SCOoffice Mail Server
© Tony Lawrence, aplawrence.com
This is SCO's Mail Server product. Originally introduced on Linux, but now (due to the lawsuit, of course) only available on OSR5 (there will probably be a Unixware version later).
Unlike many other Mail Server products, SCOoffice is not sold on a subscription basis. It uses Open Source virus protection (Clam) and SpamAssassin for junk mail, so there are no on-going fees unless you optionally subscribe to other virus scanning. There's no support either: you buy it, you own it (you can buy support separately, of course). The pricing model is a bit confusing: a five user OSR5 version is $299.00, which isn't bad at all, but a one hundred user license staggers in at a whopping $2,399.00. SCO's pricing problem is that they think their competition is Exchange. Yes, this is cheaper than Exchange, but who cares? That's not what it will be judged against.
Assuming that there is much interest at all, of course. The problem right now is that there are some very big shoes still to drop in this lawsuit. I can't imagine too many people would shell out money for this right this minute. Once the lawsuit is done and over, if SCO is still a viable company, sure, this might be an option. The rest of this review will ignore the political aspects and simply look at the tech side.
However, as this is basically a repackaging of the Bynari product, which does run on Linux, I have to openly wonder why you'd want to run this on SCO unless you were already running a SCO server for some other reason. If that were the case, I'd then question why you are mixing an important application like mail with some other app: mail should really run on a separate server as it normally has much more serious security issues than other internal servers. So, overall, I don't see a bright future for this.
Installation is with the standard SCO "custom" tool. No surprises, though custom may get confused and want to tune the system for the SCOoofice user count. If you see that question, don't tune.
As you would expect, any mail system relies heavily on DNS. SCO has never seen the need to provide any help in configuring DNS, so you need to drop out to the command line and get this done if it isn't setup already.
After installation, you manage this with a web browser. That has its pluses and minuses: on the plus side, it means you can easily get at it from any desktop, but the negative side is that browser interfaces are often slower and more clumsy than dedicated programs.

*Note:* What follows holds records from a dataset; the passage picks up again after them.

(** the counters hold no text, and the total counter of [u] holds the
    member [mem] with score [now] *)
Lemma bump_step now u k mem window s :
  healthy s -> 0 < window -> in_freq_family k ->
  (forall k' v ex, in_freq_family k' ->
     Redis.store s !! k' <> Some (Redis.Entry (Redis.RStr v) ex)) ->
  exists s',
    FatigueGuard.bump now k mem window s = (Ok tt, s')
    /\ healthy s'
    /\ (forall k' v ex, in_freq_family k' ->
          Redis.store s' !! k' <> Some (Redis.Entry (Redis.RStr v) ex))
    /\ ((k = "freq:" +:+ u +:+ ":total"
         \/ exists l, Redis.store s !! ("freq:" +:+ u +:+ ":total")
                      = Some (Redis.Entry (Redis.RZSet l)
                                (Some (now + FatigueGuard.W4H * 1000)))
                      /\ In (now, mem) l) ->
        exists l, Redis.store s' !! ("freq:" +:+ u +:+ ":total")
                  = Some (Redis.Entry (Redis.RZSet l)
                            (Some (now + FatigueGuard.W4H * 1000)))
                  /\ In (now, mem) l).
Proof.
  intros Hh Hw Hk Hns.
  destruct (bump_adds now k mem window s Hh Hw (fun v ex => Hns k v ex Hk))
    as (l & E & Hin).
  eexists. split; [exact E|]. split; [exact Hh|].
  cbn [Redis.store Redis.with_store]. split.
  - intros k' v ex Hk'. destruct (decide (k' = k)) as [-> | Hne].
    + rewrite lookup_insert_eq. discriminate.
    + rewrite lookup_insert_ne by congruence. now apply Hns.
  - intros Ht. destruct (decide ("freq:" +:+ u +:+ ":total" = k)) as [<- | Hne].
    + rewrite lookup_insert_eq. eauto.
    + rewrite lookup_insert_ne by congruence.
      destruct Ht as [-> | Ht]; [congruence | exact Ht].
Qed.

(** X24.  Round trip of the counter: on a healthy store whose counters hold
    no text, [incrementCounter] succeeds, and a following
    [getFatiguePenalty] of the same user at the same instant counts at
    least the notification just recorded, whatever the source and the
    type of the event. *)
Theorem counted_after_increment mx now e src rs :
  healthy rs ->
  (forall k v ex, in_freq_family k ->
     Redis.store rs !! k <> Some (Redis.Entry (Redis.RStr v) ex)) ->
  exists rs' f,
    FatigueGuard.incrementCounter now e rs = (Ok tt, rs')
    /\ FatigueGuard.getFatiguePenalty mx now (user_id e) src rs' = (Ok f, rs')
    /\ 1 <= f_count f.
Proof.
  intros Hh Hns.
  set (mem := Js.string_of_Z now +:+ ":" +:+ event_type e).
  assert (H3 : exists rs',
    FatigueGuard.incrementCounter now e rs = (Ok tt, rs')
    /\ healthy rs'
    /\ exists l, Redis.store rs' !! ("freq:" +:+ user_id e +:+ ":total")
                 = Some (Redis.Entry (Redis.RZSet l)
                           (Some (now + FatigueGuard.W4H * 1000)))
                 /\ In (now, mem) l).
  { unfold FatigueGuard.incrementCounter, try_catch. fold mem.
    destruct (bump_step now (user_id e) ("freq:" +:+ user_id e +:+ ":total")
                mem FatigueGuard.W1H rs Hh ltac:(reflexivity)
                ltac:(eexists; reflexivity) Hns)
      as (s1 & E1 & Hh1 & Hns1 & T1).
    specialize (T1 (or_introl eq_refl)).
    destruct (bump_step now (user_id e)
                ("freq:" +:+ user_id e +:+ ":" +:+ source e)
                mem FatigueGuard.W1H s1 Hh1 ltac:(reflexivity)
                ltac:(eexists; reflexivity) Hns1)
      as (s2 & E2 & Hh2 & Hns2 & T2).
    specialize (T2 (or_intror T1)).
    erewrite bind_ok by exact E1. erewrite bind_ok by exact E2.
    destruct (includes _ (event_type e)).
    - destruct (bump_step now (user_id e) ("freq:" +:+ user_id e +:+ ":promo")
                  mem FatigueGuard.W4H s2 Hh2 ltac:(reflexivity)
                  ltac:(eexists; reflexivity) Hns2)
        as (s3 & E3 & Hh3 & _ & T3).
      specialize (T3 (or_intror T2)).
      rewrite E3. eauto.
    - unfold ret. eauto. }
  destruct H3 as (rs' & E & Hh' & l & El & Hin).
  eexists rs', _. split; [exact E|].
  unfold FatigueGuard.getFatiguePenalty, try_catch, bind, Redis.zcount, Redis.ZCOUNT.
  rewrite (proj1 Hh'), healthy_command by exact Hh'.
  erewrite live_held; [|exact El | unfold FatigueGuard.W4H; lia].
  split; [reflexivity|]. cbn [f_count].
  assert (Hf : In (now, mem)
                 (List.filter (fun y => (now - FatigueGuard.W1H * 1000 <=? fst y)
                                        && (fst y <=? now)) l)).
  { apply filter_In. split; [exact Hin|]. cbn [fst].
    apply andb_true_iff. split; apply Z.leb_le; unfold FatigueGuard.W1H; lia. }
  destruct (List.filter _ l); [destruct Hf|]. cbn [length]. lia.
Qed.

Lemma counted_after_increment_witness :
  exists rs' f,
    FatigueGuard.incrementCounter 1708869602123 Samples.low_promo
      Samples.busy_store = (Ok tt, rs')
    /\ FatigueGuard.getFatiguePenalty None 1708869602123 "test_user"
         "reminder-svc" rs' = (Ok f, rs')
    /\ 1 <= f_count f.
Proof.
  apply (counted_after_increment None 1708869602123 Samples.low_promo
           "reminder-svc" Samples.busy_store).
  - split; reflexivity.
  - intros k v ex _. unfold Samples.busy_store. cbn [Redis.store].
    destruct (decide (k = "freq:test_user:total")) as [-> | Hne].
    + rewrite lookup_singleton_eq. discriminate.
    + rewrite lookup_singleton_ne by congruence. discriminate.
Defined.

(* ====================================================================== *)
(** * Which requests can fail *)
(* ====================================================================== *)

Lemma always_ret {St A} (a : A) : always_returns (ret a : M St A).
Proof. intros s. now exists a, s. Qed.

Lemma always_bind {St A B} (m : M St A) (k : A -> M St B) :
  always_returns m -> (forall a, always_returns (k a)) ->
  always_returns (bind m k).
Proof.
  intros Hm Hk s. destruct (Hm s) as (a & s1 & E).
  destruct (Hk a s1) as (b & s2 & E2). exists b, s2.
  now rewrite (bind_ok _ _ _ _ _ E).
Qed.

Lemma always_try {St A} (m : M St A) h :
  (forall err, always_returns (h err)) -> always_returns (try_catch m h).
Proof.
  intros Hh s. unfold try_catch. destruct (m s) as [[a|err] s1].
  - now exists a, s1.
  - apply Hh.
Qed.

Lemma always_zoom {St T A} (proj : St -> T) upd (m : M T A) :
  always_returns m -> always_returns (zoom proj upd m).
Proof.
  intros Hm s. destruct (Hm (proj s)) as (a & t & E).
  exists a, (upd t s). unfold zoom. now rewrite E.
Qed.

Lemma always_await {S A} c (m : M S A) :
  always_returns m -> always_returns (await c m).
Proof.
  intros Hm w. destruct (Hm (collab w)) as (a & t & E).
  rewrite await_run, E. eauto.
Qed.

Lemma always_finalize {S} v d sc rsn sch st rm aid e :
  always_returns (finalize (S:=S) v d sc rsn sch st rm aid e).
Proof.
  intros w. destruct (finalize_returns v d sc rsn sch st rm aid e w) as (w' & E & _).
  eauto.
Qed.

Section TotalCollaborators.

Context {S : Type} (C : collaborators S) (v : env) (e : event).

Hypothesis checkDuplicate_returns : always_returns (checkDuplicate C v e).
Hypothesis storeFingerprint_returns : always_returns (storeFingerprint C v e).
Hypothesis incrementCounter_returns : always_returns (incrementCounter C v e).
Hypothesis getRules_returns : always_returns (getRules C v).
Hypothesis getFatiguePenalty_returns :
  always_returns (getFatiguePenalty C v (user_id e) (source e)).

Ltac always_step :=
  first
    [ apply always_ret
    | apply always_finalize
    | apply always_await; assumption
    | apply always_bind; [|intros ?] ].

Lemma stages_return aid : always_returns (stages_1_to_9 C v e aid).
Proof.
  unfold stages_1_to_9, before_boundary.
  apply always_bind.
  - apply always_bind.
    + unfold guards.
      repeat first
        [ always_step
        | match goal with
          | |- always_returns (if ?b then _ else _) => destruct b
          end ].
    + intros [r|st]; [apply always_ret|].
      apply always_bind.
      * unfold rules_and_dnd. apply always_bind; [always_step | intros rules].
        destruct (find _ _); [repeat always_step|].
        destruct (checkDND v e) as [[] window]; repeat always_step.
      * intros [r|[st' rm]]; [apply always_ret|].
        unfold score_and_resolve.
        apply always_bind; [always_step | intros fatigue].
        apply always_bind; [intros w; apply ai_stage_total|]. intros ai.
        cbv zeta. destruct (ConflictResolver.resolved _); repeat always_step.
  - intros [r|[[fs st] rm]]; [apply always_ret|].
    unfold decision_boundary. destruct (boundary v e fs) as [[d sch] rsn].
    repeat always_step.
Qed.

Lemma evaluate_returns : always_returns (evaluate C v e).
Proof.
  intros w. unfold evaluate, try_catch.
  destruct (stages_return (audit_id_of v) w) as (r & w' & E). rewrite E. eauto.
Qed.

End TotalCollaborators.

Lemma redisGet_returns now k : always_returns (Deduplicator.redisGet now k).
Proof. apply always_try. intros; apply always_ret. Qed.

Lemma checkNearDuplicate_returns now e :
  always_returns (Deduplicator.checkNearDuplicate now e).
Proof.
  unfold Deduplicator.checkNearDuplicate.
  destruct (Deduplicator.message_text _).
  - destruct (_ <? _)%nat; [apply always_ret|].
    apply always_try. intros; apply always_ret.
  - apply always_try. intros; apply always_ret.
Qed.

Lemma checkDuplicate_returns now e :
  has_text e -> always_returns (Deduplicator.checkDuplicate now e).
Proof.
  intros [fp Hfp]. unfold Deduplicator.checkDuplicate. rewrite Hfp.
  assert (Hnear := checkNearDuplicate_returns now e).
  assert (Hget := redisGet_returns now).
  repeat first
    [ apply always_ret | apply Hget | apply Hnear
    | apply always_bind; [|intros ?]
    | intros s; eexists _, s; reflexivity
    | match goal with
      | |- always_returns (match ?x with _ => _ end) => destruct x
      | |- always_returns (if ?x then _ else _) => destruct x
      end ].
Qed.

Lemma text_has_fingerprint e : message e <> MsgOther -> has_text e.
Proof.
  intros H. unfold has_text, Deduplicator.buildFingerprint.
  destruct (message e); cbn; eauto. congruence.
Qed.

Lemma engine_returns v e :
  has_text e -> always_returns (Engine.evaluate v e).
Proof.
  intros Hm. apply (evaluate_returns Engine.collaborators v e); cbn.
  - apply always_zoom. now apply checkDuplicate_returns.
  - apply always_zoom. intros s.
    destruct (storeFingerprint_total (now v) e s Hm) as (s' & E). eauto.
  - apply always_zoom. intros s.
    destruct (incrementCounter_total (now v) e s) as (s' & E). eauto.
  - apply always_zoom. intros s. unfold RuleService.getRules. eauto.
  - apply always_zoom. apply always_try. intros; apply always_ret.
Qed.



(** X26.  A request whose [message] is neither a text nor falsy, that
    carries no [dedupe_key], is not expired and is not CRITICAL, is
    answered by the TypeError of [toLowerCase]: the only call made is the
    duplicate check, and nothing is audited, stored or counted. *)
Theorem non_text_is_rejected v e w :
  message e = MsgOther ->
  truthy (dedupe_key e) = None ->
  not_expired v e ->
  priority_hint e <> "CRITICAL" ->
  Engine.evaluate v e w
  = (Throw Deduplicator.not_a_function,
     World (collab w) (audit w) (deferredQueue w) (calls w ++ [CheckDuplicate])).
Proof.
  intros Hm Hk Hx Hp.
  assert (Hd : forall rs, Deduplicator.checkDuplicate (now v) e rs
                          = (Throw Deduplicator.not_a_function, rs)).
  { intros rs. unfold Deduplicator.checkDuplicate, Deduplicator.buildFingerprint.
    rewrite Hk, Hm. reflexivity. }
  assert (Hg : guards Engine.collaborators v e (audit_id_of v) w
               = (Throw Deduplicator.not_a_function,
                  World (collab w) (audit w) (deferredQueue w)
                    (calls w ++ [CheckDuplicate]))).
  { unfold guards. rewrite (not_expired_test _ _ Hx). apply bind_throw.
    cbn [checkDuplicate Engine.collaborators].
    erewrite await_redis by apply Hd.
    destruct w as [[rs cache] a q c]. reflexivity. }
  unfold Engine.evaluate, evaluate, try_catch, stages_1_to_9, before_boundary.
  rewrite (bind_throw _ _ _ _ _ (bind_throw _ _ _ _ _ Hg)).
  unfold failsafe. apply String.eqb_neq in Hp. rewrite Hp. reflexivity.
Qed.

Lemma non_text_is_rejected_witness :
  fst (Engine.evaluate Samples.afternoon
         (Event "user_8821" "direct_message" MsgOther "ci-service" "HIGH"
            None "push" None None) Engine.fresh)
  = Throw Deduplicator.not_a_function.
Proof.
  rewrite (non_text_is_rejected Samples.afternoon
             (Event "user_8821" "direct_message" MsgOther "ci-service" "HIGH"
                None "push" None None) Engine.fresh);
    [reflexivity | reflexivity | reflexivity | discriminate | discriminate].
Defined.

Your first task is to define a domain. As part of its definition, you set whether or not users can create aliases. Once you have a domain, you add users to it. Interestingly, you create a login name (which is strictly login to the mail server, nothing to do with user accounts on the OSR5 itself), but that's not necessarily the email name. In other words, I can have an account called "tony", but the email is "[email protected]". You can send mail to either one; it just creates an instant alias.
You can also migrate from Exchange, earlier versions of this product, and Bynari Insight server or import from an /etc/shadow file. Additonally, you can off-load authentication to an LDAP service.
This uses Apache, Cyrus IMAP, OpenLDAP, Postfix, and Proftpd. You can do quite a bit of detailed configuration for each of these through the browser tools, and of course you could also drop to a command line and edit configurations manually.
At the SCO demo of this, I asked how much SCO modifies the source of these Open Source products. My concern was whether or not a user would have to wait for SCO to distribute new versions in the event of security discoveries. I don't know if I got an authoritative answer, but was told that you would have to wait. You might wait a long time: if SCO depends on Bynari and then adds their own seasoning, patches could take a while to ripple through.
User Preferences Interface
This is a browser based app where users can set preferences, add spam rules (global spam rules can be defined by administrators), manage their address book information, change passwords, etc. Some of these things can be done either in Outlook with the Outlook Connector.
An Outlook Connector allows Outlook to treat this like an Exchange server and make use of shared calendars, free/busy scheduling, etc. These features are also available with the webmail client. The installation of the Outlook Connector is made easier by having it as an option in the browser application.
As this is basically all well documented Open Source tools, customization should be relatively easy. My only concern would be whatever mods SCO has made, though I bet these are minimal.
As I said at the beginning, I don't know that very many people would use this. If you already have a SCO server, you might consider adding this, but I'd advise running mail on a separate system. If this were part of a chain of servers passing mail through each other, it might make sense as it could add another layer of virus scanning, but at it's present pricing level, I think it's a bit costly for that. Overall, I just don't see it.